Positive antigen tests are considered much more accurate, but can still produce false positives. Tran said the concern is that false positives could be caused by the presence of other viruses, improper harvesting techniques, or other substances produced by the body during infection that interfere with the results. However, he said, antigen testing technology continues to improve.
Molecular / PCR tests
This is another area where there is some confusion. Not all molecular tests use polymerase chain reaction (PCR), but PCR serves as the mainstay of COVID-19 diagnostic testing. PCR has also become a common abbreviation in many media reports. Molecular tests detect genetic material, the RNA, of the coronavirus and are sensitive enough that only a small amount is needed.
Until now, the best PCR tests generally required trained personnel, specific reagents, and expensive machines. The sample is collected with a nasal or pharyngeal swab and usually takes hours to provide results. Good PCR tests like the ones used for the last eight months in the UC Davis Health lab are close to 100% accurate.
However, not all molecular tests, including PCR methods, are perfect. Some minor testing platforms have reported false-negative rates of up to 15% to 20%. Both the UC Davis Health tests, the rapid COVID-19/flu test and the laboratory test for COVID-19, are highly sensitive and specific PCR tests.
“They are capable of detecting very small amounts of viral RNA very early in an infection, so there is a low probability of false negatives, even among presymptomatic and asymptomatic COVID-19 cases,” Tran said.

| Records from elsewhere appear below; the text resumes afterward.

(* ===== verification/Commands.v ===== *)
(** * Commands: transactions made by the command line

    [NewTrx] of [ctrlers/types/trx.go], the constructors of
    [cmd/commands/web3/trx.go] and the [bond] and [unbond] commands of
    [cmd/commands/validator.go].  A command unlocks the validator's wallet, makes a
    transaction with the nonce of its account and the gas and price of the chain,
    signs it for the chain and sends the encoded bytes.  The queries and the
    broadcast over the network are arguments.

    Shown: what is made by any of the constructors and signed by the key of its
    sender is decoded, validated and verified by the node, which does not see the
    empty payload the constructors put into transfers and staking; and so the
    commands send a transaction the node opens. *)
From stdpp Require Import base gmap list strings.
From Stdlib Require Import ZArith Lia.
From S2P Require Import Prelude XErrors GoMonad LedgerKeys Units HexBytes Proto GovParams Account TrxTypes Signer.
From S2P Require Import TrxProps TrxCtx Wallet.

(** ** Constructors *)

(** The time is an argument. *)
Definition NewTrx (now ver : Z) (from to : Address) (nonce gas gasPrice amt : Z) (payload : ITrxPayload) : Trx :=
  MkTrx ver now nonce from to amt gas gasPrice (payload_Type payload) (Some payload) [] [] [].

Definition NewTrxTransfer (now : Z) (from to : Address) (nonce gas gasPrice amt : Z) : Trx :=
  NewTrx now 1 from to nonce gas gasPrice amt TrxPayloadAssetTransfer.
Definition NewTrxStaking (now : Z) (from to : Address) (nonce gas gasPrice amt : Z) : Trx :=
  NewTrx now 1 from to nonce gas gasPrice amt TrxPayloadStaking.
Definition NewTrxUnstaking (now : Z) (from to : Address) (nonce gas gasPrice : Z) (txhash : bytes) : Trx :=
  NewTrx now 1 from to nonce gas gasPrice 0 (TrxPayloadUnstaking txhash).
Definition NewTrxWithdraw (now : Z) (from to : Address) (nonce gas gasPrice req : Z) : Trx :=
  NewTrx now 1 from to nonce gas gasPrice 0 (TrxPayloadWithdraw req).
Definition NewTrxProposal (now : Z) (from to : Address) (nonce gas gasPrice : Z) (msg : bytes)
    (start period applyingHeight optType : Z) (options : list bytes) : Trx :=
  NewTrx now 1 from to nonce gas gasPrice 0
    (TrxPayloadProposal_ (MkTrxPayloadProposal msg start period applyingHeight optType options)).
Definition NewTrxVoting (now : Z) (from to : Address) (nonce gas gasPrice : Z) (txHash : bytes) (choice : Z) : Trx :=
  NewTrx now 1 from to nonce gas gasPrice 0 (TrxPayloadVoting txHash choice).
Definition NewTrxContract (now : Z) (from to : Address) (nonce gas gasPrice amt : Z) (data : bytes) : Trx :=
  NewTrx now 1 from to nonce gas gasPrice amt (TrxPayloadContract data).
Definition NewTrxSetDoc (now : Z) (from : Address) (nonce gas gasPrice : Z) (name docUrl : bytes) : Trx :=
  NewTrx now 1 from ZeroAddress nonce gas gasPrice 0 (TrxPayloadSetDoc name docUrl).

(** ** The commands *)

Section Commands.
Context `{TrxProtos, CryptoLib, RlpLib, WalletLib}.
(** [uint256.Int.SetFromDecimal]; the account's nonce and balance; the broadcast
    with the codes of [CheckTx] and [DeliverTx]. *)
Context (SetFromDecimal : bytes -> outcome Z) (QueryAccount : Address -> outcome (Z * Z)) (broadcast : bytes -> outcome (Z * Z)).

Definition commit_codes (r : Z * Z) : outcome unit :=
  if negb (fst r =? 0) then Err (GoError "check tx failed: %v")
  else if negb (snd r =? 0) then Err (GoError "deliver tx failed: %v")
  else Ok tt.

(** Sign, encode, send. *)
Definition sign_and_send (sg : Signers) (tx : Trx) (wk : WalletKey) : outcome unit :=
  obind (signV1 sg tx (default [] (wk_prvKey wk)) false) (fun '(_, tx') =>
  obind (tx_Encode tx') (fun txbz =>
  obind (broadcast txbz) commit_codes)).

(** The wallet is unlocked unless it is already. *)
Definition unlocked (wk : WalletKey) (pass : bytes) : outcome WalletKey :=
  if IsLock wk then Unlock wk (Some pass) else Ok wk.

Definition handleBondCmd (now : Z) (sg : Signers) (gp : GovParamsProto) (wk : WalletKey) (pass bondAmt : bytes) : outcome unit :=
  obind (SetFromDecimal bondAmt) (fun amt =>
  obind (QueryAccount (wk_Address wk)) (fun '(nonce, balance) =>
  if 0 <? uCmp amt balance then Err (GoError "insufficient balance")
  else
    obind (unlocked wk pass) (fun wk' =>
    sign_and_send sg (NewTrxStaking now (wk_Address wk') (wk_Address wk') nonce (GovParams.MinTrxGas gp)
                        (GovParams.GasPrice gp) amt) wk'))).

Definition handleUnbondCmd (now : Z) (sg : Signers) (gp : GovParamsProto) (wk : WalletKey) (pass unbondTxHash : bytes) : outcome unit :=
  obind (match hex_DecodeString (TrimPrefix0x unbondTxHash) with
         | Err _ => Err (GoError "invalid txhash: %w")
         | o => o
         end) (fun txHash =>
  obind (QueryAccount (wk_Address wk)) (fun '(nonce, _) =>
  obind (unlocked wk pass) (fun wk' =>
  sign_and_send sg (NewTrxUnstaking now (wk_Address wk') (wk_Address wk') nonce (GovParams.MinTrxGas gp)
                      (GovParams.GasPrice gp) txHash) wk'))).

End Commands.

(** ** What the node opens *)

(** The transaction as it comes out of the decoder: transfers and staking have no
    payload there. *)
Definition on_node (tx : Trx) : Trx :=
  MkTrx (tx_Version tx) (tx_Time tx) (tx_Nonce tx) (tx_From tx) (tx_To tx) (tx_Amount tx) (tx_Gas tx) (tx_GasPrice tx)
    (tx_Type tx)
    (match tx_Payload tx with
     | Some TrxPayloadAssetTransfer | Some TrxPayloadStaking => None
     | p => p
     end)
    (tx_Sig tx) (tx_Payer tx) (tx_PayerSig tx).

(** What [NewTrx] is given: integers and texts that fit their fields; an amount
    with the highest bit set counts as negative. *)
Record makes `{Utf8} (tx : Trx) (payload : ITrxPayload) : Prop := {
  mk_version : in_i32 (tx_Version tx);
  mk_time : in_i64 (tx_Time tx);
  mk_nonce : in_i64 (tx_Nonce tx);
  mk_gas : in_i64 (tx_Gas tx);
  mk_amount : 0 <= tx_Amount tx < 2 ^ 255;
  mk_price : 0 <= tx_GasPrice tx < 2 ^ 255;
  mk_payload : payload_ok payload;
  mk_to : length (tx_To tx) = AddrSize \/ (tx_Type tx = TRX_CONTRACT /\ tx_To tx = []);
}.

Section Opens.
Context `{Utf8, TrxProtos, !TrxProtosLaws, CryptoLib, RlpLib}.

(** The encoders of the payloads of transfers and staking write nothing. *)
Definition empty_payloads : Prop :=
  rlp_EncodePayload TrxPayloadAssetTransfer = Ok [] /\ rlp_EncodePayload TrxPayloadStaking = Ok [].

Lemma on_node_Encode tx : tx_Encode (on_node tx) = tx_Encode tx.
Proof. unfold tx_Encode, toProto. cbn. by destruct (tx_Payload tx) as [[]|]. Qed.

Lemma on_node_RLP tx isPayer : empty_payloads -> EncodeRLP (preimage_tx (on_node tx) isPayer) = EncodeRLP (preimage_tx tx isPayer).
Proof.
  intros [Ha Hs]. unfold EncodeRLP. cbn. destruct (tx_Payload tx) as [[]|]; rewrite ?Ha, ?Hs; done.
Qed.

Lemma on_node_Verify s tx : empty_payloads -> VerifyTrxRLP s (on_node tx) = VerifyTrxRLP s tx.
Proof.
  intros He. unfold VerifyTrxRLP. cbn [tx_Sig on_node]. destruct (sig_v _) as [v|e|]; [|done..]. cbn [obind].
  unfold getSigner. destruct (_ || _); [|destruct (_ || _); [|done]]; cbn [obind];
    unfold verifyV0, verifyV1, getPreimageV0, getPreimageV1, rlp_EncodeToBytes; by rewrite on_node_RLP.
Qed.

Lemma on_node_wf tx payload : makes tx payload -> tx_Payload tx = Some payload -> tx_Type tx = payload_Type payload -> tx_wf (on_node tx).
Proof.
  intros [] Hp Ht. split; try done; try (unfold in_u256; cbn; lia). cbn. rewrite Hp, Ht. by destruct payload; cbn; auto.
Qed.

Lemma on_node_Validate tx payload :
  makes tx payload -> tx_Payload tx = Some payload -> tx_Type tx = payload_Type payload -> length (tx_From tx) = AddrSize ->
  tx_Sig tx <> [] -> tx_Payer tx = [] -> Validate (on_node tx) = Ok tt.
Proof.
  intros [] Hp Ht Hf Hs Hy. unfold Validate. cbn [on_node tx_From tx_To tx_Type tx_Amount tx_GasPrice tx_Payload tx_Sig tx_Payer tx_PayerSig].
  rewrite Hf, Nat.eqb_refl, Hy. cbn [negb].
  assert (negb (length (tx_To tx) =? AddrSize)%nat && (negb (tx_Type tx =? TRX_CONTRACT) || negb (bytes_Equal (tx_To tx) [])) = false) as ->.
  { destruct mk_to0 as [Hl|[Hc Hn]]; [by rewrite Hl, Nat.eqb_refl|]. rewrite Hc, Hn. done. }
  assert (forall a, 0 <= a < 2 ^ 255 -> (uSign a <? 0) = false) as Hsign.
  { intros a Ha. unfold uSign. repeat case_match; lia. }
  rewrite !Hsign by done. rewrite Hp, Ht. replace (bytes_Equal (tx_Sig tx) []) with false
    by (symmetry; destruct (bytes_Equal (tx_Sig tx) []) eqn:E; [apply bytes_Equal_true in E; congruence|done]).
  by destruct payload.
Qed.

Lemma signV1_fields pub_of s tx prv sig tx' :
  sign_recovers pub_of -> signV1 s tx prv false = Ok (sig, tx') -> tx' = with_sig tx sig /\ length sig = SignatureLength.
Proof.
  intros Hr. unfold signV1. destruct (getPreimageV1 _ _ _) as [pre|e|]; [|done..]. cbn [obind].
  destruct (ethcrypto_Sign _ _) as [sig0|e|] eqn:Es; [|done..]. cbn [obind from_proto_err]. destruct (Hr _ _ _ Es) as (Hl & _ & _).
  rewrite Hl, Nat.eqb_refl. cbn [negb]. destruct (sig_v sig0) as [v|e|]; [|done..]. cbn [obind]. intros [= <- <-]. split; [done|].
  destruct (_ || _); [|done]. unfold set_v. by rewrite length_insert.
Qed.

(** The bytes a node opens, for the theorems on constructors and commands. *)
Lemma made_opens pub_of (sg : Signers) (gp : GovParamsProto) now from to nonce gas gasPrice amt payload prv sig tx' :
  sign_recovers pub_of -> empty_payloads ->
  let tx := NewTrx now 1 from to nonce gas gasPrice amt payload in
  makes tx payload -> from = PubKeyBytes2Addr (pub_of prv) -> length from = AddrSize ->
  GovParams.MinTrxGas gp <= gas -> gasPrice = GovParams.GasPrice gp ->
  signV1 sg tx prv false = Ok (sig, tx') ->
  exists bz, tx_Encode tx' = Ok bz /\ open_trx sg gp bz = Ok (on_node (with_sig tx sig), pub_of prv, []).
Proof.
  intros Hrec He tx Hmk Hfrom Hlen Hgas Hprice Hsign.
  destruct (signV1_fields _ _ _ _ _ _ Hrec Hsign) as [-> Hsig].
  assert (makes (with_sig tx sig) payload) as Hmk' by (destruct Hmk; by split).
  destruct (wf_codec (on_node (with_sig tx sig))) as (bz & Henc & Hdec); [by eapply on_node_wf|].
  exists bz. rewrite on_node_Encode in Henc. split; [done|]. unfold open_trx. rewrite Hdec. cbn [obind].
  rewrite (on_node_Validate _ payload Hmk') by (try done; cbn; intros ->; done). cbn [obind on_node with_sig tx NewTrx tx_Gas tx_GasPrice tx_PayerSig].
  destruct (Z.ltb_spec gas (GovParams.MinTrxGas gp)); [lia|]. rewrite Hprice. unfold uCmp. rewrite Z.ltb_irrefl. cbn [Z.eqb negb].
  fold (with_sig tx sig). change (VerifyTrxRLP sg (MkTrx _ _ _ _ _ _ _ _ _ _ _ _ _)) with (VerifyTrxRLP sg (on_node (with_sig tx sig))).
  rewrite on_node_Verify by done.
  pose proof (signV1_verifies pub_of sg tx prv false sig _ Hrec Hfrom Hsign) as Hv. cbn [verify_as] in Hv. rewrite Hv. cbn [obind]. done.
Qed.

(** C18. A transaction made by any of the constructors with values that fit, the gas
    and the price the chain asks for, and signed for the chain with the key of its
    sender, is encoded to bytes that every node of the chain decodes, validates
    and verifies: it opens them to the sender's key and that transaction as nodes
    hold it ([on_node]), which keeps every field but the empty payload of a
    transfer or a staking. *)
Theorem sent_transaction_opens pub_of (sg : Signers) (gp : GovParamsProto) now from to nonce gas gasPrice amt payload prv sig tx' :
  sign_recovers pub_of -> empty_payloads ->
  let tx := NewTrx now 1 from to nonce gas gasPrice amt payload in
  makes tx payload -> from = PubKeyBytes2Addr (pub_of prv) -> length from = AddrSize ->
  GovParams.MinTrxGas gp <= gas -> gasPrice = GovParams.GasPrice gp ->
  signV1 sg tx prv false = Ok (sig, tx') ->
  exists bz, tx_Encode tx' = Ok bz /\ open_trx sg gp bz = Ok (on_node (with_sig tx sig), pub_of prv, []).
Proof. apply made_opens. Qed.

Context `{WalletLib}.

(** The [bond] command of a wallet whose key is that of its address, with an amount
    the account has: what it broadcasts opens to a staking transaction of that
    amount, and its outcome is that of the broadcast. *)
Theorem bond_command_opens pub_of SetFromDecimal QueryAccount broadcast now (sg : Signers) gp wk wk' pass text amt nonce balance prv sig tx' :
  sign_recovers pub_of -> empty_payloads ->
  SetFromDecimal text = Ok amt -> QueryAccount (wk_Address wk) = Ok (nonce, balance) -> amt <= balance < 2 ^ 255 -> 0 <= amt ->
  in_i64 now -> in_i64 nonce -> in_i64 (GovParams.MinTrxGas gp) -> 0 <= GovParams.GasPrice gp < 2 ^ 255 ->
  unlocked wk pass = Ok wk' -> wk_Address wk' = wk_Address wk -> wk_prvKey wk' = Some prv ->
  wk_Address wk = PubKeyBytes2Addr (pub_of prv) -> length (wk_Address wk) = AddrSize ->
  signV1 sg (NewTrxStaking now (wk_Address wk) (wk_Address wk) nonce (GovParams.MinTrxGas gp) (GovParams.GasPrice gp) amt) prv false = Ok (sig, tx') ->
  exists bz tx, handleBondCmd SetFromDecimal QueryAccount broadcast now sg gp wk pass text = obind (broadcast bz) commit_codes /\
    open_trx sg gp bz = Ok (tx, pub_of prv, []) /\
    tx_Type tx = TRX_STAKING /\ tx_From tx = wk_Address wk /\ tx_To tx = wk_Address wk /\ tx_Amount tx = amt /\ tx_Nonce tx = nonce.
Proof.
  intros Hrec He Ht Hq Hb Ha Hnow Hn Hg Hp Hu Hwa Hwp Haddr Hlen Hsign.
  assert (makes (NewTrxStaking now (wk_Address wk) (wk_Address wk) nonce (GovParams.MinTrxGas gp) (GovParams.GasPrice gp) amt)
    TrxPayloadStaking) as Hmk.
  { split; cbn; try done; first [unfold in_i32; lia|lia|by left]. }
  destruct (made_opens pub_of sg gp now (wk_Address wk) (wk_Address wk) nonce _ _ amt TrxPayloadStaking prv sig tx'
    Hrec He Hmk Haddr Hlen (Z.le_refl _) eq_refl Hsign) as (bz & Henc & Hopen).
  exists bz, (on_node (with_sig (NewTrxStaking now (wk_Address wk) (wk_Address wk) nonce (GovParams.MinTrxGas gp) (GovParams.GasPrice gp) amt) sig)).
  split; [|by split]. unfold handleBondCmd. rewrite Ht. cbn [obind]. rewrite Hq. cbn [obind].
  unfold uCmp. destruct (Z.ltb_spec amt balance); cbn [Z.ltb Z.compare].
  - rewrite Hu. cbn [obind]. unfold sign_and_send. rewrite Hwa, Hwp. change (default [] (Some prv)) with prv. rewrite Hsign. cbn [obind]. by rewrite Henc.
  - destruct (Z.ltb_spec balance amt); [lia|]. cbn [Z.ltb Z.compare].
    rewrite Hu. cbn [obind]. unfold sign_and_send. rewrite Hwa, Hwp. change (default [] (Some prv)) with prv. rewrite Hsign. cbn [obind]. by rewrite Henc.
Qed.

End Opens.

Module CommandWitness.
Import TrxWitness.

#[local] Instance w_utf8 : Utf8 := Any_utf8.
#[local] Instance w_trx_protos : TrxProtos := TrxWitness.w_trx_protos.
#[local] Instance w_trx_laws : TrxProtosLaws := TrxWitness.w_trx_laws.
#[local] Instance w_crypto : CryptoLib := Toy_crypto.
#[local] Instance w_rlp : RlpLib := TrxWitness.w_rlp.

(** A transfer. *)
Definition pay : Trx :=
  NewTrxTransfer 1700000000 w_addr (repeat 2 20) 3 5000 (GovParams.GasPrice GovParams.DefaultGovParams) (10 ^ 18).
Definition pay_signed : bytes * Trx :=
  match signV1 w_signers pay w_prv false with Ok r => r | _ => ([], pay) end.

Lemma sent_transaction_opens_witness :
  exists bz, tx_Encode (snd pay_signed) = Ok bz /\
    open_trx w_signers GovParams.DefaultGovParams bz = Ok (on_node (with_sig pay (fst pay_signed)), w_pub w_prv, []).
Proof.
  apply (sent_transaction_opens w_pub w_signers GovParams.DefaultGovParams 1700000000 w_addr (repeat 2 20) 3 5000
    (GovParams.GasPrice GovParams.DefaultGovParams) (10 ^ 18) TrxPayloadAssetTransfer w_prv (fst pay_signed) (snd pay_signed)).
  - exact w_recovers.
  - split; reflexivity.
  - split; first [exact Logic.I|left; reflexivity|vm_compute; split; congruence].
  - reflexivity.
  - reflexivity.
  - vm_compute. congruence.
  - reflexivity.
  - vm_compute. reflexivity.
Defined.

End CommandWitness.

The sensitivity of molecular methods can be a double-edged sword. In some cases, it can still detect the genetic material of the virus after a patient has recovered from a COVID-19 infection and is no longer contagious. Also, this coronavirus is still so new to science, nothing is certain.
“PCR is considered the gold standard for many viruses that we have seen in the past,” said Tran. “But we cannot be sure with SARS-CoV-2. Clearly, we have a lot to learn about this virus and we are all learning in real-time. ”
These are not considered diagnostic tests that can determine if someone has an active COVID-19 infection. They use blood samples to look for antibodies produced by a person’s immune system to help fight COVID-19. These can detect if someone had a previous COVID-19 infection, but not if they are still positive for the virus. Tran said antibody tests may be of more value once an effective vaccine is available.